# Analyzing dask data with SQL

Dask's abilities to analyze data are huge and due to its large similarities with the pandas dataframe API, it is very easy for pandas experts to migrate.
However, for many applications amd users, SQL still plays a large role for querying and retrieving data.
For very good reasons: it is easy to learn, it is a common language many (data) systems understand and it contains all the important elements to query the data.

With [dask-sql](https://nils-braun.github.io/dask-sql/), which leverages [Apache Calcite](https://calcite.apache.org/), it is possible to query the data with SQL and still use the full power of a dask cluster.

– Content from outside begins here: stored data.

(* ===== verification/Errors.v ===== *)
(** * Errors

    The sentinel errors of internal/domain/errors.go, the typed errors of
    internal/service/errors.go, and the part of Go's [errors] and [fmt.Errorf]
    the program relies on: [errors.Is], [errors.As] and [%w] wrapping. *)

From S2P Require Import Prelude.

(** internal/domain/errors.go *)
Inductive domain_error :=
| ErrLeaseNotFound | ErrLeaseExpired | ErrInvalidLeaseTTL | ErrInvalidTimestamp
| ErrLockNotFound | ErrLockAlreadyHeld | ErrNotLockOwner
| ErrNodeNotFound | ErrInvalidClusterNode | ErrUnknownCommand.

Definition domain_error_text (e : domain_error) : string :=
  match e with
  | ErrLeaseNotFound => "lease not found"
  | ErrLeaseExpired => "lease has expired"
  | ErrInvalidLeaseTTL => "invalid lease TTL"
  | ErrInvalidTimestamp => "invalid command timestamp"
  | ErrLockNotFound => "lock not found"
  | ErrLockAlreadyHeld => "lock is already held by another client"
  | ErrNotLockOwner => "caller is not the lock owner"
  | ErrNodeNotFound => "cluster node not found"
  | ErrInvalidClusterNode => "invalid cluster node metadata"
  | ErrUnknownCommand => "unknown command type"
  end.

(** The errors of the Raft library the program tests for; [raft_other] is any
    other error the library returns, with its text. *)
Inductive raft_error :=
| raft_ErrNotLeader | raft_ErrLeadershipLost
| raft_ErrLeadershipTransferInProgress | raft_ErrRaftShutdown
| raft_other (text : string).

Definition raft_error_text (e : raft_error) : string :=
  match e with
  | raft_ErrNotLeader => "node is not the leader"
  | raft_ErrLeadershipLost => "leadership lost while committing log"
  | raft_ErrLeadershipTransferInProgress => "leadership transfer in progress"
  | raft_ErrRaftShutdown => "raft is already shutdown"
  | raft_other s => s
  end.

(** The gRPC status codes the program uses. *)
Inductive Code :=
| codes_Unknown | codes_InvalidArgument | codes_DeadlineExceeded | codes_NotFound
| codes_AlreadyExists | codes_PermissionDenied | codes_FailedPrecondition
| codes_Internal | codes_Unimplemented | codes_Unavailable | codes_Canceled | codes_OK.

(** A status detail: a decoded [pb.LeaderHint], or any other message. *)
Inductive detail := LeaderHint (GrpcAddress : string) | other_detail.

Record Status := mkStatus { st_code : Code; st_message : string; st_details : list detail }.

(** A non-nil Go [error]. [Errorf] is [errors.New] or [fmt.Errorf] without [%w];
    [Wrapped msg err] is [fmt.Errorf] with one [%w], whose text is [msg]. *)
Inductive error :=
| Domain (e : domain_error)
| RaftErr (e : raft_error)
| InvalidArgumentError (Message : string)
| NotLeaderError (LeaderGRPCAddress : string)
| StatusError (st : Status)
| Canceled
| DeadlineExceeded
| Errorf (msg : string)
| Wrapped (msg : string) (err : error).

Global Instance domain_error_eq_dec : EqDecision domain_error.
Proof. solve_decision. Defined.
Global Instance raft_error_eq_dec : EqDecision raft_error.
Proof. solve_decision. Defined.
Global Instance Code_eq_dec : EqDecision Code.
Proof. solve_decision. Defined.
Global Instance detail_eq_dec : EqDecision detail.
Proof. solve_decision. Defined.
Global Instance Status_eq_dec : EqDecision Status.
Proof. solve_decision. Defined.
Global Instance error_eq_dec : EqDecision error.
Proof. solve_decision. Defined.

(** [err.Error()] *)
Definition error_text (err : error) : string :=
  match err with
  | Domain e => domain_error_text e
  | RaftErr e => raft_error_text e
  | InvalidArgumentError m => m
  | NotLeaderError _ => "not leader"
  | StatusError st => st_message st
  | Canceled => "context canceled"
  | DeadlineExceeded => "context deadline exceeded"
  | Errorf m => m
  | Wrapped m _ => m
  end.

(** [fmt.Errorf(prefix + ": %w", err)] *)
Definition wrapf (prefix : string) (err : error) : error :=
  Wrapped (prefix +:+ ": " +:+ error_text err) err.

(** [errors.Is(err, target)] *)
Fixpoint errors_Is (err target : error) : bool :=
  bool_decide (err = target) ||
  match err with Wrapped _ e => errors_Is e target | _ => false end.

(** [errors.As(err, &target)] for the two typed errors of internal/service. *)
Fixpoint as_InvalidArgumentError (err : error) : option string :=
  match err with
  | InvalidArgumentError m => Some m
  | Wrapped _ e => as_InvalidArgumentError e
  | _ => None
  end.
Fixpoint as_NotLeaderError (err : error) : option string :=
  match err with
  | NotLeaderError a => Some a
  | Wrapped _ e => as_NotLeaderError e
  | _ => None
  end.

(** The error a wrapper chain ends in. *)
Fixpoint root_cause (err : error) : error :=
  match err with Wrapped _ e => root_cause e | e => e end.

Lemma errors_Is_unfold err t :
  errors_Is err t = bool_decide (err = t) ||
    match err with Wrapped _ e => errors_Is e t | _ => false end.
Proof. by destruct err. Qed.

Lemma errors_Is_refl e : errors_Is e e = true.
Proof. rewrite errors_Is_unfold. by rewrite bool_decide_eq_true_2. Qed.

Lemma root_cause_not_wrapped e m x : root_cause e <> Wrapped m x.
Proof. by induction e. Qed.

(** Looking for an unwrapped target finds the chain's last error, or nothing. *)
Lemma errors_Is_root err t :
  root_cause t = t -> errors_Is err t = bool_decide (root_cause err = t).
Proof.
  intros Ht. induction err; rewrite errors_Is_unfold; rewrite ?orb_false_r; try done.
  rewrite IHerr, bool_decide_eq_false_2; [done|].
  intros <-. by apply (root_cause_not_wrapped err msg err).
Qed.

#[export] Hint Resolve errors_Is_refl : clavis.
Definition SplitHostPort (hostport : string) : result error (string * string) :=
  match cut_last ":" hostport with
  | None => Err missingPort
  | Some (before, port) =>
    match hostport with
    | String "[" rest =>
      match cut_first "]" hostport with
      | None => Err (Errorf "missing ']' in address")
      | Some (upto, after) =>
        if String.eqb after "" then Err missingPort else
        if String.eqb after (String ":" port) then
          check_brackets rest after (match upto with String _ host => host | EmptyString => "" end) port
        else match after with
             | String ":" _ => Err tooManyColons
             | _ => Err missingPort
             end
      end
    | _ =>
      if has_byte ":" before then Err tooManyColons
      else check_brackets hostport hostport before port
    end
  end.

Definition JoinHostPort (host port : string) : string :=
  if has_byte ":" host then "[" +:+ host +:+ "]:" +:+ port else host +:+ ":" +:+ port.

Example split_plain : SplitHostPort "127.0.0.1:9000" = Ok ("127.0.0.1", "9000")%string.
Proof. reflexivity. Qed.
Example split_wildcard : SplitHostPort ":9000" = Ok ("", "9000")%string /\ SplitHostPort "[::]:9000" = Ok ("::", "9000")%string.
Proof. by split. Qed.
Example split_errors :
  SplitHostPort "localhost" = Err missingPort /\ SplitHostPort "::1:9000" = Err tooManyColons /\
  SplitHostPort "[::1]" = Err missingPort /\ SplitHostPort "[::1]:9:0" = Err tooManyColons /\
  SplitHostPort "[::1:9000" = Err (Errorf "missing ']' in address") /\
  SplitHostPort "a]:9000" = Err (Errorf "unexpected ']' in address").
Proof. done. Qed.

(** ** Lemmas *)

Lemma string_app_cons c (a b : string) : String c a +:+ b = String c (a +:+ b).
Proof. done. Qed.

Lemma string_app_nil (a : string) : a +:+ "" = a.
Proof. induction a as [|c a IH]; [done|]. by rewrite string_app_cons, IH. Qed.

Lemma string_app_assoc (a b c : string) : (a +:+ b) +:+ c = a +:+ b +:+ c.
Proof. induction a as [|d a IH]; [done|]. by rewrite !string_app_cons, IH. Qed.

Lemma string_app_eq_nil (a b : string) : a +:+ b = "" -> a = "" /\ b = "".
Proof. by destruct a. Qed.

Lemma all_bytes_app p (a b : string) : all_bytes p (a +:+ b) = all_bytes p a && all_bytes p b.
Proof. induction a as [|c a IH]; [done|]. rewrite string_app_cons. simpl. by rewrite IH, andb_assoc. Qed.

Lemma all_bytes_impl (p q : ascii -> bool) s :
  (forall c, p c = true -> q c = true) -> all_bytes p s = true -> all_bytes q s = true.
Proof. intros Hpq. induction s as [|c s IH]; simpl; [done|]. intros [? ?]%andb_true_iff. by rewrite Hpq, IH. Qed.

`dask-sql` can be installed via conda (or mamba) or pip, like in the following cell:

In [None]:
! mamba install -y dask-sql


If you want to analyze data with dask-sql in python, you need to do three steps:

1. Create a context
2. Load and register your data 
3. Start querying!


## 1. Create a Context

In SQL, all tables and functions are specified via names. Therefore we need to have some place to store all the registered tables (and functions), so that dask-sql knows which data it refers to.
This is the task of the Context.
You typically create a single context once at the beginning of your python script/notebook and use it through the rest of the application.

In [None]:
from dask_sql import Context
c = Context()

## Set up a dask cluster

Now would be the best time to connect to your dask cluster if you have one. 
dask-sql leverages dask for performing the computations on the data.

Check out one of [the many ways](https://docs.dask.org/en/latest/setup.html) to create and connect to your dask cluster.

For this example we will create a cluster running locally.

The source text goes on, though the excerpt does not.